BY CELESTÉ TABORA | @celestetabora | @helloceleste
Bringing you yesterday's records today!
Throwback Thursday: Fugazi – 13 Songs (1989, Dischord)
I don't know about you, but all the holiday music that gets going this time of year can be intense at times. It's always good to revert to a good, solid record. Not only is Ian Mackaye likely one of the raddest people of our time, and that we should take dance lessons from Guy Picciotto, but may I suggest Fugazi's 13 Songs?
According to Wikipedia, the Fugazi EP was the band's first release. After their first tour in 1988, the band members planned to record a full-length album, but they weren't happy with the result and decided to narrow it down to an EP, resulting in the Margin Walker EP. (Don't you wish more bands would do us a favor and scrap stuff they're not happy with instead of just releasing for releasing's sake? One of the countless ways Fugazi is a superior band compared to most.)
13 Songs is actually the Fugazi EP (tracks 1-7, recorded at Inner Ear in D.C.) and the Margin Walker EP (tracks 8-13, recorded at Southern Studios in London) combined together as one album; it was released in September 1989.
Even with today's technology for recording, I wouldn't change a thing about 13 Songs.
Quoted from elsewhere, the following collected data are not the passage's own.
(** * google-search-scraper: the scraper core, embedded and verified

    The development follows the two [GoogleScraper] classes of the
    repository: the REST one ([api/google_scraper_api.py], module [Api]) and
    the tool-server copy ([mcp/google_scraper_mcp.py], module [Mcp]).

    Conventions of the embedding
    - a Python [str] is a list of Unicode code points ([pystr]);
    - wall-clock time and delays are rationals ([Q]), in seconds;
    - the outside world (random draws, the HTTP exchange, elapsed time) is an
      oracle indexed by the attempt number;
    - what the interpreter and the libraries bring is an interface: the
      Unicode tables beyond ASCII ([Unicode]) and the HTML tree builder
      ([TreeBuilder]);
    - the depth of the interpreter's stack is a parameter of the search: the
      number of nested retries it has room for. *)

From Stdlib Require Import String Ascii List NArith ZArith QArith Bool Lia Lqa.
From Stdlib Require Import DecimalString.
Import ListNotations.
Open Scope string_scope.
Open Scope list_scope.

Set Implicit Arguments.
Set Warnings "-register-all".

(* ================================================================= *)
(** ** Python strings *)

Abbreviation char := N (only parsing).
Abbreviation pystr := (list N) (only parsing).

(** A literal of the source, read byte by byte (the literals used below are
    ASCII, except the accented letters, given by code point). *)
Definition str (s : string) : pystr :=
  List.map N_of_ascii (list_ascii_of_string s).

Definition pystr_eqb (a b : pystr) : bool :=
  if list_eq_dec N.eq_dec a b then true else false.

(** [not text]: the empty string is falsy. *)
Definition truthy (s : pystr) : bool :=
  match s with [] => false | _ :: _ => true end.

(** [s.startswith(p)] *)
Fixpoint startswith (s p : pystr) {struct p} : bool :=
  match p, s with
  | [], _ => true
  | _ :: _, [] => false
  | b :: p', a :: s' => N.eqb a b && startswith s' p'
  end.

(** [s.find(sub)], as an option. *)
Fixpoint find (sub s : pystr) : option nat :=
  if startswith s sub then Some 0%nat
  else match s with
       | [] => None
       | _ :: s' => option_map S (find sub s')
       end.

(** [sub in s] *)
Definition contains (sub s : pystr) : bool :=
  match find sub s with Some _ => true | None => false end.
The album features a unique brand of heavy melodic post-rock (none of these adjectives do it justice, by the way). The guitar tones are so refined and different in comparison to any counterparts, and the songs' lyrics had weight and meaning at a time when people listened to rock music by Guns N' Roses, Poison, Def Leppard, and Bon Jovi (all of whom were in Billboard's Top 100 of 1989. (Today I'm pressed to find anything resembling rock in the Top 100 of 2014.)
It's amazing that, even with current technology giving us an encyclopedia in our pockets, pop songs still reign; mind you, there's nothing wrong with pop songs, and yes, there's a place for it all. But there are some amazing albums that we have no excuse to overlook. I suppose that's what our "throwback Thursday" record reviews are all about. Songs such as "Bad Mouth," "Waiting Room," "Suggestion," and "Promises" are instantly recognizable to any Fugazi fan—and they also catch the attention of my 11-year-old nephew as he jams out to it. As songwriters, Fugazi gives us that balance between heavy, driving music, without being too fast and layered, and gutteral screams and melodies, without being too aloof. Before you wish more bands would sound like this, know that it's not an easy task. People historically have had a hard time categorizing bands such as Fugazi. The music was categorized as punk, then hardcore, then post-rock, and now post-hardcore … At the end of the day, ditch those labels and just enjoy a good record.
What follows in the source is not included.